[bind10-dev] scalability issue with SQL(ite3) select with 'like'
Shane Kerr
shane at isc.org
Tue Mar 13 14:42:01 UTC 2012
Jinmei,
Sorry for the late reply. I'd been meaning to give a detailed look at
this since you posted it, but haven't carved out the time yet.
On Monday, 2012-03-05 01:18:46 -0800,
JINMEI Tatuya / 神明達哉 <jinmei at isc.org> wrote:
> - We specify "STRING" as the data type for "text-like" columns, but
> that's not a valid type name for SQLite3 (or SQL in general I
> suspect), and SQLite3 regard it as an "NUMERIC" affinity:
> http://www.sqlite.org/datatype3.html#affinity
> SQLite3 doesn't use indices for LIKE unless the corresponding column
> is of TEXT affinity:
> http://www.sqlite.org/optoverview.html
> (See Section 4.0 "The LIKE optimization")
>
> This is the stupid error. We should have used TEXT instead of
> STRING from the beginning.
Actually this turns out not to be an error at all. SQLite treats STRING
declarations like TEXT declarations:
sqlite> create table foo (bar string);
sqlite> insert into foo values ("baz");
sqlite> select * from foo;
baz
sqlite> select typeof(bar) from foo;
text
> - But this trivial change still doesn't work, because we specify an
> expression for the right-hand side of LIKE:
>
> const char* const q_count_str = "SELECT COUNT(*) FROM records "
> "WHERE zone_id=?1 AND rname LIKE (?2 || '%');";
>
> SQLite3 doesn't use indices for this query; it only uses indices
> "a string literal or a parameter bound to a string literal that does
> not begin with a wildcard character" (see again the above link).
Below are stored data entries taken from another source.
(* ===== verification/_CoqProject ===== *)
-Q . S2P
Prelude.v
MathUtils.v
OrderedDict.v
KVBlock.v
FreeQueue.v
BlockHash.v
BlockMap.v
Request.v
BlockHasher.v
BlockHashList.v
BlockPool.v
PrefixCache.v
Ownership.v
KVSpecs.v
KVMerge.v
KVPlan.v
PlanSearch.v
PlanGroups.v
PlanCover.v
PlanLayout.v
PlanTheorems.v
PlanCapacity.v
CacheHit.v
SingleType.v
ManagerFacts.v
Coordinator.v
CoordFacts.v
HybridHit.v
KVManager.v
SlotFacts.v
EagleMamba.v
EncoderCache.v
Heapq.v
RequestQueue.v
SchedUtils.v
SchedState.v
Schedule.v
EncoderStep.v
SchedUpdate.v
Engine.v
Termination.v
SchedFrame.v
SchedFacts.v
SchedWaiting.v
SchedTheorems.v
EngineInv.v
EngineReach.v
Ngram.v
Detokenizer.v
Outputs.v
OutputProcessor.v
OutputFacts.v
OffloadPolicy.v
Offload.v
OffloadFacts.v
Tiering.v
TieringFacts.v
Rejection.v
RejectionFacts.v
RejectionTheorems.v
SpecMetadata.v
BlockTable.v
BlockTableFacts.v
SlotMapping.v
BatchUpdate.v
BatchUpdateFacts.v
LogitsFacts.v
MinPFacts.v
InputBatch.v
InputBatchRows.v
InputBatchFacts.v
InputBatchOps.v
InputBatchCondense.v
InputBatchMetadata.v
InputBatchFrames.v
InputBatchStep.v
InputReorder.v
BatchFindings.v
SchedFindings.v
PlanFindings.v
> So, instead of concatenating the parameter and wildcard (%) in the
> template string, we should use a single parameter
>
> const char* const q_count_str = "SELECT COUNT(*) FROM records "
> "WHERE zone_id=?1 AND rname LIKE ?2;";
>
> and have the caller append '%' to the string passed to
> sqlite3_bind_text().
>
> This is the subtle one.
I'm not 100% sure, but I think this is also not an issue. If I compare
the opcodes that SQLite produces I don't see a problem here:
sqlite> create index bar_idx on foo (bar);
sqlite> explain select * from foo where bar like 'xxx%';
0|Trace|0|0|0||00|
1|Goto|0|13|0||00|
2|OpenRead|0|2|0|1|00|
3|Rewind|0|11|0||00|
4|String8|0|2|0|xxx%|00|
5|Column|0|0|3||00|
6|Function|1|2|1|like(2)|02|
7|IfNot|1|10|1||00|
8|Column|0|0|4||00|
9|ResultRow|4|1|0||00|
10|Next|0|4|0||01|
11|Close|0|0|0||00|
12|Halt|0|0|0||00|
13|Transaction|0|0|0||00|
14|VerifyCookie|0|6|0||00|
15|TableLock|0|2|0|foo|00|
16|Goto|0|2|0||00|
sqlite> explain select * from foo where bar like 'xxx'||'%';
0|Trace|0|0|0||00|
1|String8|0|2|0|xxx|00|
2|String8|0|3|0|%|00|
3|Concat|3|2|1||00|
4|Goto|0|16|0||00|
5|OpenRead|0|2|0|1|00|
6|Rewind|0|14|0||00|
7|Copy|1|4|0||00|
8|Column|0|0|5||00|
9|Function|1|4|3|like(2)|02|
10|IfNot|3|13|1||00|
11|Column|0|0|6||00|
12|ResultRow|6|1|0||00|
13|Next|0|7|0||01|
14|Close|0|0|0||00|
15|Halt|0|0|0||00|
16|Transaction|0|0|0||00|
17|VerifyCookie|0|6|0||00|
18|TableLock|0|2|0|foo|00|
19|Goto|0|5|0||00|
It is possible that the parameter code within the SQLite C library
breaks this, but it seems like a strange anti-optimization to me. I
haven't timed things, but my theory is that this is a non-issue.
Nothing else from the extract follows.